Nonetheless, I read in our bright and cheerful bookstore tonight, with my crowd – some new folks, some people I’ve known for years upon years now – so graciously pulling on their raincoats, leaving their wood stoves, and braving our elements. A fitting setting for reading this novel, so suffused with volatile weather and darkness, seasonal change. Writers, a teacher, a carpenter, mothers, librarians, farmers, the children’s bus driver, my fellow booksellers: thank you. And, my little daughter noted, chocolate cake to boot.

Deep in the night, I slid into my boots and coat and hat and out the kitchen door, hurrying down the frozen, rutted up path, then veered off that and ran into the field. Under my boots grew the winter rye, still green and pliable despite the winter hammering in.

Lines from Hidden View

FullSizeRender

Elmore, Vermont/Photo by Molly S.

Sunday: Math Homework

One embarrassing aspect of my parenting that keeps rearing its ugly head is my abysmal understanding of math. Or, as my brother might phrase it, the complete and total absence of even meager understanding. My daughter, grappling with variables and graphing, asks for help, and then is reduced to querying, How did you get through calculus anyway? Or are you lying about that?

As I was flanked on either side by math luminosity in my older sister and younger brother, headed up by my PhD-in-physics father, skipping out of math wasn’t an option for me… and yet somehow I always felt in Prob & Stats class like I was the dog with its head hanging out the window, tongue flapping, dreaming of distant rivers to swim.

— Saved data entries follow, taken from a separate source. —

(* ===== verification/RuleCache.v ===== *)
(** * The rule index (crates/rule-engine/src/cache.rs)

    [RuleDefinitions] is the immutable index shared through an [Arc];
    [RuleCache] adds the runtime hints.  [DerefMut] copies a shared index
    before writing ([Arc::make_mut]), so the model's record values behave as
    the code's: no two caches observe each other's writes. *)
From S2P Require Import Prelude Text Float64 BTree Json RuleTypes.

Definition RuleDeviceKey : Type := string * string * string.

Record RuleDefinitions := {
  global_rules : list CachedRule;
  by_blueprint : list CachedRule;
  by_fleet : list CachedRule;
  by_device : list CachedRule;
  zones : gmap string CachedZone;
}.
Record RuleCache := {
  definitions : RuleDefinitions;
  rule_allowlist : option (gset string);
  active_alerts : gmap RuleDeviceKey string;
  cooldowns : gmap RuleDeviceKey NaiveDateTime;
  zone_entry_times : gmap RuleDeviceKey NaiveDateTime;
  version : Z; (* u64 *)
}.
Definition definitions_default : RuleDefinitions :=
  {| global_rules := []; by_blueprint := []; by_fleet := []; by_device := []; zones := ∅ |}.
Definition cache_default : RuleCache :=
  {| definitions := definitions_default; rule_allowlist := None; active_alerts := ∅;
     cooldowns := ∅; zone_entry_times := ∅; version := 0 |}.

(** [RuleCache::restrict_to_rule_ids]. *)
Definition restrict_to_rule_ids (c : RuleCache) (ids : gset string) : RuleCache :=
  {| definitions := definitions c; rule_allowlist := Some ids; active_alerts := active_alerts c;
     cooldowns := cooldowns c; zone_entry_times := zone_entry_times c; version := version c |}.
(** [RuleCache::definitions_only]. *)
Definition definitions_only (c : RuleCache) : RuleCache :=
  {| definitions := definitions c; rule_allowlist := None; active_alerts := ∅;
     cooldowns := ∅; zone_entry_times := ∅; version := 0 |}.

(** [RuleCache::rules_for_tenant_device]. *)
Definition targets (t : string) (r : CachedRule) (tenant : string) : bool :=
  (tenant_id r =s? tenant) && bool_decide (target_id r = Some t).
Definition rules_for_tenant_device (c : RuleCache) (tenant device : string)
    (fleet blueprint : option string) : list CachedRule :=
  let d := definitions c in
  let applicable :=
    List.filter (fun r => tenant_id r =s? tenant) (global_rules d)
    ++ match blueprint with
       | Some b => List.filter (fun r => targets b r tenant) (by_blueprint d)
       | None => []
       end
    ++ match fleet with
       | Some f => List.filter (fun r => targets f r tenant) (by_fleet d)
       | None => []
       end
    ++ List.filter (fun r => targets device r tenant) (by_device d) in
  match rule_allowlist c with
  | Some ids => List.filter (fun r => bool_decide (rule_id r ∈ ids)) applicable
  | None => applicable
  end.

(** Replace the first rule with the same identity, or append. *)
Definition same_rule (a b : CachedRule) : bool :=
  (tenant_id a =s? tenant_id b) && (rule_id a =s? rule_id b).
Fixpoint upsert (rule : CachedRule) (bucket : list CachedRule) : list CachedRule :=
  match bucket with
  | [] => [rule]
  | r :: rest => if same_rule r rule then rule :: rest else r :: upsert rule rest
  end.
Definition bucket_of (t : RuleTargetType) (d : RuleDefinitions) : list CachedRule :=
  match t with
  | Global => global_rules d
  | Blueprint => by_blueprint d
  | Fleet => by_fleet d
  | Device => by_device d
  end.
Definition set_bucket (t : RuleTargetType) (b : list CachedRule) (d : RuleDefinitions) : RuleDefinitions :=
  match t with
  | Global => {| global_rules := b; by_blueprint := by_blueprint d; by_fleet := by_fleet d;
                 by_device := by_device d; zones := zones d |}
  | Blueprint => {| global_rules := global_rules d; by_blueprint := b; by_fleet := by_fleet d;
                    by_device := by_device d; zones := zones d |}
  | Fleet => {| global_rules := global_rules d; by_blueprint := by_blueprint d; by_fleet := b;
                by_device := by_device d; zones := zones d |}
  | Device => {| global_rules := global_rules d; by_blueprint := by_blueprint d;
                 by_fleet := by_fleet d; by_device := b; zones := zones d |}
  end.
(** [RuleCache::insert_rule]. *)
Definition insert_rule (c : RuleCache) (rule : CachedRule) : RuleCache :=
  match compile_target_type (target_type rule) with
  | None => c
  | Some t =>
    {| definitions := set_bucket t (upsert rule (bucket_of t (definitions c))) (definitions c);
       rule_allowlist := rule_allowlist c; active_alerts := active_alerts c;
       cooldowns := cooldowns c; zone_entry_times := zone_entry_times c;
       version := Int.wrapping_add_u64 (version c) 1 |}
  end.
(** Replace the zones of the definition index ([cache.zones = zones]). *)
Definition set_zones (c : RuleCache) (z : gmap string CachedZone) : RuleCache :=
  let d := definitions c in
  {| definitions := {| global_rules := global_rules d; by_blueprint := by_blueprint d;
                       by_fleet := by_fleet d; by_device := by_device d; zones := z |};
     rule_allowlist := rule_allowlist c; active_alerts := active_alerts c;
     cooldowns := cooldowns c; zone_entry_times := zone_entry_times c; version := version c |}.

(** ** Abstract selection

    What "applies to the device" means, independently of the buckets. *)
Definition selects (tenant device : string) (fleet blueprint : option string) (r : CachedRule) : Prop :=
  tenant_id r = tenant /\
  match compile_target_type (target_type r) with
  | Some Global => True
  | Some Blueprint => is_Some blueprint /\ target_id r = blueprint
  | Some Fleet => is_Some fleet /\ target_id r = fleet
  | Some Device => target_id r = Some device
  | None => False
  end.

(** The index invariant: every rule sits in the bucket of its target type and
    a bucket holds one rule per (tenant, id). *)
Definition rule_key (r : CachedRule) : string * string := (tenant_id r, rule_id r).
Definition bucket_ok (t : RuleTargetType) (b : list CachedRule) : Prop :=
  (forall r, r ∈ b -> compile_target_type (target_type r) = Some t) /\ NoDup (rule_key <$> b).
Definition definitions_ok (d : RuleDefinitions) : Prop :=
  forall t, bucket_ok t (bucket_of t d).
Definition cache_ok (c : RuleCache) : Prop :=
  definitions_ok (definitions c) /\ Int.in_u64 (version c) = true.

Lemma same_rule_spec a b : same_rule a b = true <-> rule_key a = rule_key b.
Proof.
  unfold same_rule, rule_key. rewrite andb_true_iff, !String.eqb_eq.
  split; [by intros [-> ->]|by intros [= -> ->]].
Qed.
Lemma upsert_elem rule b r :
  NoDup (rule_key <$> b) ->
  r ∈ upsert rule b <-> r = rule \/ (r ∈ b /\ rule_key r <> rule_key rule).
Proof.
  induction b as [|r0 b IH]; intros Hnd; simpl; [set_solver|].
  apply NoDup_cons in Hnd as [Hn Hnd].
  destruct (same_rule r0 rule) eqn:E.
  - apply same_rule_spec in E. rewrite !elem_of_cons.
    split; [intros [->|Hin]; [by left|right]|].
    2: { intros [->|[[->|Hin] Hne]]; [by left|done|by right]. }
    split; [by right|]. intros E2. apply Hn. rewrite E, <- E2. set_solver.
  - apply not_true_iff_false in E. rewrite same_rule_spec in E.
    rewrite !elem_of_cons, (IH Hnd). split.
    + intros [->|[->|[Hr Hk]]]; auto.
    + intros [->|[[->|Hr] Hk]]; auto.
Qed.
Lemma upsert_keys rule b k : k ∈ rule_key <$> upsert rule b -> k = rule_key rule \/ k ∈ rule_key <$> b.
Proof.
  induction b as [|r0 b IH]; simpl; [set_solver|].
  destruct (same_rule r0 rule); simpl; rewrite !elem_of_cons; [tauto|].
  intros [->|Hk]; [tauto|]. destruct (IH Hk); tauto.
Qed.
Lemma upsert_NoDup rule b : NoDup (rule_key <$> b) -> NoDup (rule_key <$> upsert rule b).
Proof.
  induction b as [|r0 b IH]; intros Hnd; simpl; [constructor; [set_solver|constructor]|].
  apply NoDup_cons in Hnd as [Hn Hnd]. destruct (same_rule r0 rule) eqn:E; simpl; constructor; auto.
  - by apply same_rule_spec in E as <-.
  - intros [Hk|Hk]%upsert_keys; [|done].
    apply not_true_iff_false in E. by rewrite same_rule_spec in E.
Qed.
Lemma bucket_set t t' b d :
  bucket_of t' (set_bucket t b d) = if decide (t = t') then b else bucket_of t' d.
Proof. by destruct t, t'. Qed.
Lemma upsert_bucket_ok t rule b :
  compile_target_type (target_type rule) = Some t -> bucket_ok t b -> bucket_ok t (upsert rule b).
Proof.
  intros Ht [Hall Hnd]. split; [|by apply upsert_NoDup].
  intros r [->|[Hr _]]%upsert_elem; auto.
Qed.

(** Membership in the selected rules, for a cache that satisfies the invariant. *)
Lemma elem_rules_for c tenant device fleet blueprint r :
  definitions_ok (definitions c) ->
  r ∈ rules_for_tenant_device c tenant device fleet blueprint
  <-> (exists t, r ∈ bucket_of t (definitions c)) /\ selects tenant device fleet blueprint r
      /\ match rule_allowlist c with Some ids => rule_id r ∈ ids | None => True end.
Proof.
  intros Hok. unfold rules_for_tenant_device, selects.
  pose proof (proj1 (Hok Global) r) as HG. pose proof (proj1 (Hok Blueprint) r) as HB.
  pose proof (proj1 (Hok Fleet) r) as HF. pose proof (proj1 (Hok Device) r) as HD.
  simpl in *.
  assert (forall x l, r ∈ List.filter (fun r => targets x r tenant) l
            <-> r ∈ l /\ tenant_id r = tenant /\ target_id r = Some x) as Htg.
  { intros x l. rewrite elem_of_filterb. unfold targets. bool_prop. done. }
  assert (forall (l : list CachedRule), r ∈ match rule_allowlist c with
             | Some ids => List.filter (fun r => bool_decide (rule_id r ∈ ids)) l
             | None => l end
           <-> r ∈ l /\ match rule_allowlist c with Some ids => rule_id r ∈ ids | None => True end) as ->.
  { intros l. destruct (rule_allowlist c); [|tauto]. rewrite elem_of_filterb.
    by rewrite bool_decide_eq_true. }
  rewrite !elem_of_app, elem_of_filterb, Htg, String.eqb_eq.
  rewrite (and_assoc (exists _, _)). apply Morphisms_Prop.and_iff_morphism; [|done].
  split.
  - intros [[Hr Ht]|[Hr|[Hr|(Hr & Ht & Hx)]]].
    + split; [by exists Global|]. rewrite HG by done. done.
    + destruct blueprint as [b|]; [|set_solver]. apply Htg in Hr as (Hr & Ht & Hx).
      split; [by exists Blueprint|]. rewrite HB by done. eauto.
    + destruct fleet as [f|]; [|set_solver]. apply Htg in Hr as (Hr & Ht & Hx).
      split; [by exists Fleet|]. rewrite HF by done. eauto.
    + split; [by exists Device|]. rewrite HD by done. done.
  - intros [[t Hr] [Ht Hx]]. destruct t; simpl in Hr.
    + left. done.
    + rewrite HB in Hx by done. destruct Hx as [[b ->] Hx]. right; left. by apply Htg.
    + rewrite HF in Hx by done. destruct Hx as [[f ->] Hx]. right; right; left. by apply Htg.
    + rewrite HD in Hx by done. do 3 right. done.
Qed.

Lemma insert_rule_ok c rule : cache_ok c -> cache_ok (insert_rule c rule).
Proof.
  intros [Hd Hv]. unfold insert_rule.
  destruct (compile_target_type (target_type rule)) as [t|] eqn:Et; [|done]. split; simpl.
  - intros t'. rewrite bucket_set. case_decide; [subst|apply Hd]. by apply upsert_bucket_ok.
  - apply Int.in_u64_spec. unfold Int.wrapping_add_u64, Int.u64_max.
    pose proof (Z.mod_pos_bound (version c + 1) (2 ^ 64)). lia.
Qed.

(** Inserting a rule keeps the index well formed, and in a well-formed
    index selection returns exactly the rules that apply to the device: the
    tenant's own rules whose target is global, the device's blueprint, its
    fleet or itself, cut down to the allowlist when there is one. *)
Theorem rule_index_correct c rule tenant device fleet blueprint r :
  cache_ok c ->
  cache_ok (insert_rule c rule)
  /\ (r ∈ rules_for_tenant_device c tenant device fleet blueprint
      <-> (exists t, r ∈ bucket_of t (definitions c))
          /\ selects tenant device fleet blueprint r
          /\ match rule_allowlist c with Some ids => rule_id r ∈ ids | None => True end).
Proof. intros Hc. split; [by apply insert_rule_ok|]. apply elem_rules_for, Hc. Qed.

Definition demo_rule (id target : string) (t : option string) : CachedRule :=
  {| tenant_id := "default"; rule_id := id; name := "Rule"; trigger_type := "telemetry";
     target_type := target; target_id := t; cooldown_seconds := 0; conditions := []; actions := [] |}.
Lemma cache_default_ok : cache_ok cache_default.
Proof. split; [|done]. intros []; (split; [set_solver|constructor]). Qed.
Lemma rule_index_correct_witness :
  cache_ok (insert_rule (insert_rule cache_default (demo_rule "r1" "global" None))
                        (demo_rule "r2" "device" (Some "dev-1")))
  /\ (demo_rule "r1" "global" None
        ∈ rules_for_tenant_device (insert_rule cache_default (demo_rule "r1" "global" None))
            "default" "dev-1" None None
      <-> (exists t, demo_rule "r1" "global" None
             ∈ bucket_of t (definitions (insert_rule cache_default (demo_rule "r1" "global" None))))
          /\ selects "default" "dev-1" None None (demo_rule "r1" "global" None) /\ True).
Proof.
  apply (rule_index_correct (insert_rule cache_default (demo_rule "r1" "global" None))).
  apply insert_rule_ok, cache_default_ok.
Defined.

(** Re-inserting a rule under the same target type replaces it in place:
    afterwards its bucket holds the new version, no other rule of that
    identity, and every rule of another identity as before; an unknown target
    type changes nothing, and the version counter advances modulo 2^64. *)
Theorem insert_rule_replaces c rule :
  cache_ok c ->
  match compile_target_type (target_type rule) with
  | None => insert_rule c rule = c
  | Some t =>
    version (insert_rule c rule) = ((version c + 1) mod 2 ^ 64)%Z
    /\ (forall r, r ∈ bucket_of t (definitions (insert_rule c rule))
                  <-> r = rule \/ (r ∈ bucket_of t (definitions c) /\ rule_key r <> rule_key rule))
    /\ (forall t', t' <> t ->
          bucket_of t' (definitions (insert_rule c rule)) = bucket_of t' (definitions c))
  end.
Proof.
  intros [Hd Hv]. unfold insert_rule.
  destruct (compile_target_type (target_type rule)) as [t|]; [|done].
  split; [done|]. simpl. split.
  - intros r. rewrite bucket_set, decide_True by done. apply upsert_elem, (Hd t).
  - intros t' Ht. by rewrite bucket_set, decide_False.
Qed.
Lemma insert_rule_replaces_witness :
  version (insert_rule cache_default (demo_rule "r1" "global" None)) = 1%Z
  /\ insert_rule cache_default (demo_rule "r1" "device_type" None) = cache_default.
Proof.
  split.
  - apply (insert_rule_replaces cache_default (demo_rule "r1" "global" None) cache_default_ok).
  - apply (insert_rule_replaces cache_default (demo_rule "r1" "device_type" None) cache_default_ok).
Defined.

(** The replacement is per bucket: a rule re-inserted with another target
    type leaves its previous version in the old bucket, and both are then
    selected for a device, although the method is documented to replace an
    existing rule with the same id. *)
Theorem insert_rule_retarget_keeps_old :
  exists old new : CachedRule,
    rule_key old = rule_key new /\ old <> new
    /\ let c := insert_rule (insert_rule cache_default old) new in
       rules_for_tenant_device c "default" "dev-1" None None = [old; new].
Proof.
  exists (demo_rule "r1" "global" None), (demo_rule "r1" "device" (Some "dev-1")).
  split; [done|]. split; [done|]. vm_compute. reflexivity.
Qed.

Hence, my humanities path.

Now math returns to me frequently (often on Sunday evenings). With something approaching horror, I heard my daughter claim her teacher doesn’t want to see her math work, merely the answers. What? I demand. Show your work was a cardinal rule of my student life, along with always use a pencil, these dictums wound so deeply into me I can’t abide the thought of breaking these basic rules. That’s tantamount to crossing a street with your eyes closed. My daughter looks at me with complete exasperation, fully ready to do just about anything else.

While I admit Solve for x still runs a chill up my spine, I have learned a few things since those trig days. My advice: begin with what you know. Scope out your variables, size up your know-how, and savvy up a plan.

Almost all good writing begins with terrible first efforts. You need to start somewhere.